The problem »
In the records below, the line with "Lemma deserializeHDAccountKey_cap (accountID" opens the range and the line with "intros raw pubLen privLen Hlen." closes it; print that range exactly and nothing else.

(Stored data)
******
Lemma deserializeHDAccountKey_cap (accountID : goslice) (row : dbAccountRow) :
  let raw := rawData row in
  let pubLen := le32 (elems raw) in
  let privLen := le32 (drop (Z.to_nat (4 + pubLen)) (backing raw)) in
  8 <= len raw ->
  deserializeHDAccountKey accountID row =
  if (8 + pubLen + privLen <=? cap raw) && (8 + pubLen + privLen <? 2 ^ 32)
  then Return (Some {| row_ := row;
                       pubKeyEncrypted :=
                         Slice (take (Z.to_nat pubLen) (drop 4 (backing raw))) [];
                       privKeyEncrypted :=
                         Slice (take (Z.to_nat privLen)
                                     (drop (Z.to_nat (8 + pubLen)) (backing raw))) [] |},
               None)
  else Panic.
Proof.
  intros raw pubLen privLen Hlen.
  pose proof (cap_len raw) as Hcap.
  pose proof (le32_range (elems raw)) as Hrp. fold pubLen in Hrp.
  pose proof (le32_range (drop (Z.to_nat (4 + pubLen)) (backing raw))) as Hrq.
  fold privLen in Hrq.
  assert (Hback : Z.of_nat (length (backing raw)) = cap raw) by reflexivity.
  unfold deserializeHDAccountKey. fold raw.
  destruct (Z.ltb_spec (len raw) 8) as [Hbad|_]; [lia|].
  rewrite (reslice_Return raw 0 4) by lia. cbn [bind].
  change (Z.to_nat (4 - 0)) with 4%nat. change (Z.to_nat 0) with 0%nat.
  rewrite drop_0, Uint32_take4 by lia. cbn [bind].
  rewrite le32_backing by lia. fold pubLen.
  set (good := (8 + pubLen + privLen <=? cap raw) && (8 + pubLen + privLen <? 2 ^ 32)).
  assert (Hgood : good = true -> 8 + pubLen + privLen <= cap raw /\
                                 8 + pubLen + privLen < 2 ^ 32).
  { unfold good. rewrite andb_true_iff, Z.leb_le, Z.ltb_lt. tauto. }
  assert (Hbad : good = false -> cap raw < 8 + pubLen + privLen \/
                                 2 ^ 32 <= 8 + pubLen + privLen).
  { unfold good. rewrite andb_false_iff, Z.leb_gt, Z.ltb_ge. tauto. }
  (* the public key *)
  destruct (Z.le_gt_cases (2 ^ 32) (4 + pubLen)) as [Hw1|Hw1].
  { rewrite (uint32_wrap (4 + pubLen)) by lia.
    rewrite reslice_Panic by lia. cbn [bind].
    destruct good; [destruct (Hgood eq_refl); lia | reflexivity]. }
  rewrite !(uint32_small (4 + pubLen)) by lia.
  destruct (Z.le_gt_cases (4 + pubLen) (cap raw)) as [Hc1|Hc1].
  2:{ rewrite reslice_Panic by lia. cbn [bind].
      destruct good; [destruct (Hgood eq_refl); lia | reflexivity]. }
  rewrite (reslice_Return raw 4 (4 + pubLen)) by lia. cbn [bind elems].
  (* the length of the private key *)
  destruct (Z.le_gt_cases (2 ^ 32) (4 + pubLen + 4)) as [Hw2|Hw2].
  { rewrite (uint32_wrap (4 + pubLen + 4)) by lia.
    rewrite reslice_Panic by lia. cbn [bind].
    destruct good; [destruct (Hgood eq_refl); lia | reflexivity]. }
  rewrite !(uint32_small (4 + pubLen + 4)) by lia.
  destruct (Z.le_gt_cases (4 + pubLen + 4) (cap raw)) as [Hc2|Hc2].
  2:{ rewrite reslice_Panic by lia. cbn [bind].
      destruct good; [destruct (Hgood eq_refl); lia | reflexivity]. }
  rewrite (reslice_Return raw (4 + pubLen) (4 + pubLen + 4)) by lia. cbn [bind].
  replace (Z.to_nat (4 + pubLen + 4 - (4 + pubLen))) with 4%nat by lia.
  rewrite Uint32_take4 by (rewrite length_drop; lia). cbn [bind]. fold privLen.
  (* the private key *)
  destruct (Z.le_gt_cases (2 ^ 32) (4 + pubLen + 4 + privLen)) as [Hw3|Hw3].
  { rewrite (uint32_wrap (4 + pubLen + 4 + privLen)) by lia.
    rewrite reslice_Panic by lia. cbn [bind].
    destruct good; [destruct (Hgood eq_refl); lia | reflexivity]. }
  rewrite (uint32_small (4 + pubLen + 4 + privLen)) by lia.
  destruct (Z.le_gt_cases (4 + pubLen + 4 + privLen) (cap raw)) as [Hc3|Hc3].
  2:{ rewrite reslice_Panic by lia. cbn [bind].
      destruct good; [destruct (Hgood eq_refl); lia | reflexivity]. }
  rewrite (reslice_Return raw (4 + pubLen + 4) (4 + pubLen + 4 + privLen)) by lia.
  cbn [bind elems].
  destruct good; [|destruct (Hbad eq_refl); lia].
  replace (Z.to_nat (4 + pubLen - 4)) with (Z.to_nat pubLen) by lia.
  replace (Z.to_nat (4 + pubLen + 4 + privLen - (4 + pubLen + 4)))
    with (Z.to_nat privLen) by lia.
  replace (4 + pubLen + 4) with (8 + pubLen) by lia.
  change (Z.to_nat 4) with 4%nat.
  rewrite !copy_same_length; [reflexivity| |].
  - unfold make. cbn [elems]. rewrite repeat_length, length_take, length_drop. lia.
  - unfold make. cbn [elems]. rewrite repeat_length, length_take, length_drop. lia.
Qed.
******
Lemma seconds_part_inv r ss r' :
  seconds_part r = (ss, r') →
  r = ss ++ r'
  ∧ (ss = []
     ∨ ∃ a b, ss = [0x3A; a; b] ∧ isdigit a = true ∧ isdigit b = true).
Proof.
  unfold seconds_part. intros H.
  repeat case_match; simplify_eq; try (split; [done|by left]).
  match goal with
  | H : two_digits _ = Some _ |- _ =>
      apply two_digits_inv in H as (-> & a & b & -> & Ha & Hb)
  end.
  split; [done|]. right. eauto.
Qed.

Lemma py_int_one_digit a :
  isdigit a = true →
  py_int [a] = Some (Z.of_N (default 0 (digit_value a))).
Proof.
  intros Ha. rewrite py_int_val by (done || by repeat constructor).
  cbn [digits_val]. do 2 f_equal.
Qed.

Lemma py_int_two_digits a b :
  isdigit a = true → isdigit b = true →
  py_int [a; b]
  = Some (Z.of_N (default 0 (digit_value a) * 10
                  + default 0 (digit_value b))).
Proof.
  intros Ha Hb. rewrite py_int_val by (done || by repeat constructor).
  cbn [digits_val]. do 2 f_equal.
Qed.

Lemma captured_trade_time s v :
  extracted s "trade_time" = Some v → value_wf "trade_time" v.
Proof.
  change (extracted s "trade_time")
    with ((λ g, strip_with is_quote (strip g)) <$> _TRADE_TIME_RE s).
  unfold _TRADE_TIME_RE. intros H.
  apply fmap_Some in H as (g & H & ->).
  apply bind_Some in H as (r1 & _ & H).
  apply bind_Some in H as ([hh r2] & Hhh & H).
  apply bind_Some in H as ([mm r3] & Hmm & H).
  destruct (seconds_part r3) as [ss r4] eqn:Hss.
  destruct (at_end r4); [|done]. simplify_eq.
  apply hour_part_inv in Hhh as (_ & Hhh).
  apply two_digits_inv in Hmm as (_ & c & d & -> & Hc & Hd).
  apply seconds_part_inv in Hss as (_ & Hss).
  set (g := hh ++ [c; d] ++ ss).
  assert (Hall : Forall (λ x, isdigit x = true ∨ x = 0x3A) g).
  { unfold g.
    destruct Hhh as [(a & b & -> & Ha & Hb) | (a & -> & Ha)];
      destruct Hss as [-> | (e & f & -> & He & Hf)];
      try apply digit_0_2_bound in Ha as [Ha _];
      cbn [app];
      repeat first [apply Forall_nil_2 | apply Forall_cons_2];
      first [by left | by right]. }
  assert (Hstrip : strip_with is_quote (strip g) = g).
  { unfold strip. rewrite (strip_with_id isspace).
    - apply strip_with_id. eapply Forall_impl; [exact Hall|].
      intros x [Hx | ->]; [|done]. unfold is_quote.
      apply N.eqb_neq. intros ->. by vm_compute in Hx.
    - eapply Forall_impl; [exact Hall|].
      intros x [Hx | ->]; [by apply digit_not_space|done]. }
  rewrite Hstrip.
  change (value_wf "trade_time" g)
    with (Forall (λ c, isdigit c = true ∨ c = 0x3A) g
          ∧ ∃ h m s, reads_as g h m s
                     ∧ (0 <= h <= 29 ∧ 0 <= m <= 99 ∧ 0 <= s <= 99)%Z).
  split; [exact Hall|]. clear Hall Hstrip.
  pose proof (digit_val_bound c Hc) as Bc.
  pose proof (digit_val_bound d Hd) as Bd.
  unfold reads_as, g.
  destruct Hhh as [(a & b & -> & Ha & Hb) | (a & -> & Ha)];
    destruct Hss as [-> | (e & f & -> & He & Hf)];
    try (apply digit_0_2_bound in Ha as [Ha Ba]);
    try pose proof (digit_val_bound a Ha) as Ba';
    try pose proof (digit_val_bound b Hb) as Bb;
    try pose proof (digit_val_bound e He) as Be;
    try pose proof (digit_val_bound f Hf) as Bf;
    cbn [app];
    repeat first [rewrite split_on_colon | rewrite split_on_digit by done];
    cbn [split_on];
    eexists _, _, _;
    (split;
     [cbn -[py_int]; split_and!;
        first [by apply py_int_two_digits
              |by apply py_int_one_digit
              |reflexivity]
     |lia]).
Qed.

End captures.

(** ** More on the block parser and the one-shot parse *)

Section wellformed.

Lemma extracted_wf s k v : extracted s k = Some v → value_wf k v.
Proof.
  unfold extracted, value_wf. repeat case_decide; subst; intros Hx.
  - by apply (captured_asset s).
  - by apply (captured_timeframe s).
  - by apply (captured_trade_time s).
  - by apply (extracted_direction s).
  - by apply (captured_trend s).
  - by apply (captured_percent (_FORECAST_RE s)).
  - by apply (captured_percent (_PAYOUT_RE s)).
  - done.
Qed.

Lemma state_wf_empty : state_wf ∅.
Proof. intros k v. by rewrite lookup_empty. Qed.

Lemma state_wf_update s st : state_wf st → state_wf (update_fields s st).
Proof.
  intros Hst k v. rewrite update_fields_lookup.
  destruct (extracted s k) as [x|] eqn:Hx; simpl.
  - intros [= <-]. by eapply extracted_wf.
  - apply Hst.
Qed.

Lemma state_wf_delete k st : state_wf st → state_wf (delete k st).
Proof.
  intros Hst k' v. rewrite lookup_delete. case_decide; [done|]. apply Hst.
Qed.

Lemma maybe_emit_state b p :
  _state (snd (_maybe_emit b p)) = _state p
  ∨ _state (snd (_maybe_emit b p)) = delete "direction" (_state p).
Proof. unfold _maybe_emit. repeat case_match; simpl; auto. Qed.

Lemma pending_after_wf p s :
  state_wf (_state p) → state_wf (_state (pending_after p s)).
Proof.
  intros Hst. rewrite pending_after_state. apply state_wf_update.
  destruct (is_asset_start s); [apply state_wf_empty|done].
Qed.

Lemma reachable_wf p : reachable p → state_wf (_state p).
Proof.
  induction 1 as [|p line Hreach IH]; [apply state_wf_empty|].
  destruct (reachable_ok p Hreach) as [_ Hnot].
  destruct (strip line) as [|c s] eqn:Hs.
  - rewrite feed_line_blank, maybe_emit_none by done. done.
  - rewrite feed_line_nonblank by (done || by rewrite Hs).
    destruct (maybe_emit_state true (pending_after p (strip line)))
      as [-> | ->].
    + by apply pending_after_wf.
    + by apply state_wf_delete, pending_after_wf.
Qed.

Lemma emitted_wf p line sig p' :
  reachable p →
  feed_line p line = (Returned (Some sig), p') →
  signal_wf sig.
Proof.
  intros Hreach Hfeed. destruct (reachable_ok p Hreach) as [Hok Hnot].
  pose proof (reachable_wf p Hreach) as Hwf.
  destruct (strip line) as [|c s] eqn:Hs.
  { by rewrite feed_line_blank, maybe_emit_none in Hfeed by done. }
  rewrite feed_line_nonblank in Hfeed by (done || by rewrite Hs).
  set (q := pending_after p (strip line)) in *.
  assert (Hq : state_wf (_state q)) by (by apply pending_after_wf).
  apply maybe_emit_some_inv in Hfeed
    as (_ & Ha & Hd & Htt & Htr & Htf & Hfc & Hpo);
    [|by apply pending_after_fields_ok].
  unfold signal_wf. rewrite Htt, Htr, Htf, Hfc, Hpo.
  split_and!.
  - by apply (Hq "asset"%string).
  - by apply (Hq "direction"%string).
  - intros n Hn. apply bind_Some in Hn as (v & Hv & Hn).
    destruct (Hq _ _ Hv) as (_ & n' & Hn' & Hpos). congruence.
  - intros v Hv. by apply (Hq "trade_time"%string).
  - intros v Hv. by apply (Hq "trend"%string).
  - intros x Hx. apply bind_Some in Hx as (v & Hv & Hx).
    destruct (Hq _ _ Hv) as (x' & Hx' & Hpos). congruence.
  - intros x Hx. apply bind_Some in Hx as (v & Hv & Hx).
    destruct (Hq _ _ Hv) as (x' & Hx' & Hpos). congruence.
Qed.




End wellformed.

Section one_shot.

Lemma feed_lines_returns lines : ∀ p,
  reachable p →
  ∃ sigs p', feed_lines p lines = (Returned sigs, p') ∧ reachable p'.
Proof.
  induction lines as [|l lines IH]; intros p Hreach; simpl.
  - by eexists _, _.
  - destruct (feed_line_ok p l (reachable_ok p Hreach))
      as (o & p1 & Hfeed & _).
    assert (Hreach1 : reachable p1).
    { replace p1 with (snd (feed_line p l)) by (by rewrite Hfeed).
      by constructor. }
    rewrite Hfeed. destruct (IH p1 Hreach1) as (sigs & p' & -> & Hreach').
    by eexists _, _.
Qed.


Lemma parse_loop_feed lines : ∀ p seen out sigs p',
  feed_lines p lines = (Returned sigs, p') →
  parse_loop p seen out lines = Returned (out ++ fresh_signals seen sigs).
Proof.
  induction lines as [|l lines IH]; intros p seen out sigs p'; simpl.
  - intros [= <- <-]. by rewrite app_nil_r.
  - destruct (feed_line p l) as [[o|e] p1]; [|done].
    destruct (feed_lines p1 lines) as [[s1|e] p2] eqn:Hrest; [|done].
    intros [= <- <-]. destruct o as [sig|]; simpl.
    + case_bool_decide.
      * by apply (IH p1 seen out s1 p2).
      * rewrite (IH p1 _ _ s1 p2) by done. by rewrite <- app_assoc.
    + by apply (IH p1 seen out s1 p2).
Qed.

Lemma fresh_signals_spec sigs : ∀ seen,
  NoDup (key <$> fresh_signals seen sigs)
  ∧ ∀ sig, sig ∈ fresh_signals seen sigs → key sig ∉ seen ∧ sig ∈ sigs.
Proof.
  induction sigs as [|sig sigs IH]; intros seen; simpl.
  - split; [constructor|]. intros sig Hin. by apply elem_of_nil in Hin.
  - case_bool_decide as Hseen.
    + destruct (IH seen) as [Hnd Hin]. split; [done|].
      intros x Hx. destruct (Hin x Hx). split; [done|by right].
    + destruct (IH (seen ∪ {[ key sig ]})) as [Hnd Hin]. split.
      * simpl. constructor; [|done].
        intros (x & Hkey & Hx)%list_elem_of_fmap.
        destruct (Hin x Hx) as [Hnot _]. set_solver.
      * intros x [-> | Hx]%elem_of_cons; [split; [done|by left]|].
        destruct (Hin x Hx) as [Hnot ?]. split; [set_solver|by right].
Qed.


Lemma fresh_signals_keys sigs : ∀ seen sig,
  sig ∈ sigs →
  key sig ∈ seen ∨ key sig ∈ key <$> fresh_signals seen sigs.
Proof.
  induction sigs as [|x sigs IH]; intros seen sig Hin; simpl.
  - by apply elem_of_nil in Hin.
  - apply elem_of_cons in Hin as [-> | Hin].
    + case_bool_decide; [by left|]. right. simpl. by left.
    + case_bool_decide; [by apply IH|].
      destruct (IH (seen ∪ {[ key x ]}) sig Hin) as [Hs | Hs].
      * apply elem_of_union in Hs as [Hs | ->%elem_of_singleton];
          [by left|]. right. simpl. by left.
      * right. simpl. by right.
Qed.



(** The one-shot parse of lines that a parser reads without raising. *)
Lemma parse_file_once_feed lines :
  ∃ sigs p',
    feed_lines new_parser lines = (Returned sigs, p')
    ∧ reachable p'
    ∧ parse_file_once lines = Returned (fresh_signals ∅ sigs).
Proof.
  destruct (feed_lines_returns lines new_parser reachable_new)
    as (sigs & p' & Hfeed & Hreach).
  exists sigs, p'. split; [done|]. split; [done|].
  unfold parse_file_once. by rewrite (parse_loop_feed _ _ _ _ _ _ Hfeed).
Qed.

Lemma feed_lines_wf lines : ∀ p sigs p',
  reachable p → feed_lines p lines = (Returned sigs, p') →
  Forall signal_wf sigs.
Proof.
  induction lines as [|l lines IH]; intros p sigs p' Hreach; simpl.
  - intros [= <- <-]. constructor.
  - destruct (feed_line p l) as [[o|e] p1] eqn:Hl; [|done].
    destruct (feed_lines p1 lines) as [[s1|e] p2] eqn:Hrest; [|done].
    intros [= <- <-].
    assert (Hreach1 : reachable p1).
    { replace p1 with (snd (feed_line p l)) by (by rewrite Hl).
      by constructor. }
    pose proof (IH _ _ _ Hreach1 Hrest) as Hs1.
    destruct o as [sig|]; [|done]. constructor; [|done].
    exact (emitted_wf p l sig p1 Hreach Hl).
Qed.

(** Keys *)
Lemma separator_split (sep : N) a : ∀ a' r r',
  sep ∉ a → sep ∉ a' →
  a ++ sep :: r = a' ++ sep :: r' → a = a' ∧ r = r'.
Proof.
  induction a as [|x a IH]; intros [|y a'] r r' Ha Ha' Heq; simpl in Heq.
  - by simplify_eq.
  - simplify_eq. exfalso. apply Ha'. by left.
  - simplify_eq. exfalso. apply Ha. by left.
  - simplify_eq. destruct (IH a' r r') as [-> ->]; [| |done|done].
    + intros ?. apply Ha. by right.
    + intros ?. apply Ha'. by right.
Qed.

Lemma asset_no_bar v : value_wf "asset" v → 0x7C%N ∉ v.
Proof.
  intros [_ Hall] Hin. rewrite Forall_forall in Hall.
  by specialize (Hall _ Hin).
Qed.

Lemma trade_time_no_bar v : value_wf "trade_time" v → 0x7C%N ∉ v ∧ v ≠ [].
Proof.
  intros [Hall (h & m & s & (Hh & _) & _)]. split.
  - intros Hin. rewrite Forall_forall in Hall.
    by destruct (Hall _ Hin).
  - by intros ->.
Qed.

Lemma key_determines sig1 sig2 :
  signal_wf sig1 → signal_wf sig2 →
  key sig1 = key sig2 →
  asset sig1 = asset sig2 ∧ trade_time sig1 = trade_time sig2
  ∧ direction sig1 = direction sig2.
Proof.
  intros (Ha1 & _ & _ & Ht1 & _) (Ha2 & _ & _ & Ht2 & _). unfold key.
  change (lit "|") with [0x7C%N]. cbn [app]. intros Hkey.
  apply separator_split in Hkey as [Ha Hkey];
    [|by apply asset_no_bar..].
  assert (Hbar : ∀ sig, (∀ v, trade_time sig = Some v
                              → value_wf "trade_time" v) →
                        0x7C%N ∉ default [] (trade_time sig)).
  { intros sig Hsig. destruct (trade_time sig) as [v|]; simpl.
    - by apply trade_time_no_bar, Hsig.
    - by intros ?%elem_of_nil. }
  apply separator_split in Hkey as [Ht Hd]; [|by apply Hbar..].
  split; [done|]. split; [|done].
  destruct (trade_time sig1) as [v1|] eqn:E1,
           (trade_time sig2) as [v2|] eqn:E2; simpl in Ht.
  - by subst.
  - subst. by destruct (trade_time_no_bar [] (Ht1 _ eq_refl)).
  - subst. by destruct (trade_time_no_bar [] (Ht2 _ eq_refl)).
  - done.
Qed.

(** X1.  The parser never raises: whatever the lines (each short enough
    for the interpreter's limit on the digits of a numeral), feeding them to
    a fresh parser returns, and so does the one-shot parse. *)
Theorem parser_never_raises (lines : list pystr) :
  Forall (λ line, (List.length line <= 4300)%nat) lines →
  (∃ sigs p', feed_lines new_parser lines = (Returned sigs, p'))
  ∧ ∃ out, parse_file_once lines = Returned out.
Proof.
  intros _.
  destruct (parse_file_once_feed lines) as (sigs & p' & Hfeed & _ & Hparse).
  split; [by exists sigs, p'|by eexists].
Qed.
******
Your solution »
Lemma deserializeHDAccountKey_cap (accountID : goslice) (row : dbAccountRow) :
  let raw := rawData row in
  let pubLen := le32 (elems raw) in
  let privLen := le32 (drop (Z.to_nat (4 + pubLen)) (backing raw)) in
  8 <= len raw ->
  deserializeHDAccountKey accountID row =
  if (8 + pubLen + privLen <=? cap raw) && (8 + pubLen + privLen <? 2 ^ 32)
  then Return (Some {| row_ := row;
                       pubKeyEncrypted :=
                         Slice (take (Z.to_nat pubLen) (drop 4 (backing raw))) [];
                       privKeyEncrypted :=
                         Slice (take (Z.to_nat privLen)
                                     (drop (Z.to_nat (8 + pubLen)) (backing raw))) [] |},
               None)
  else Panic.
Proof.
  intros raw pubLen privLen Hlen.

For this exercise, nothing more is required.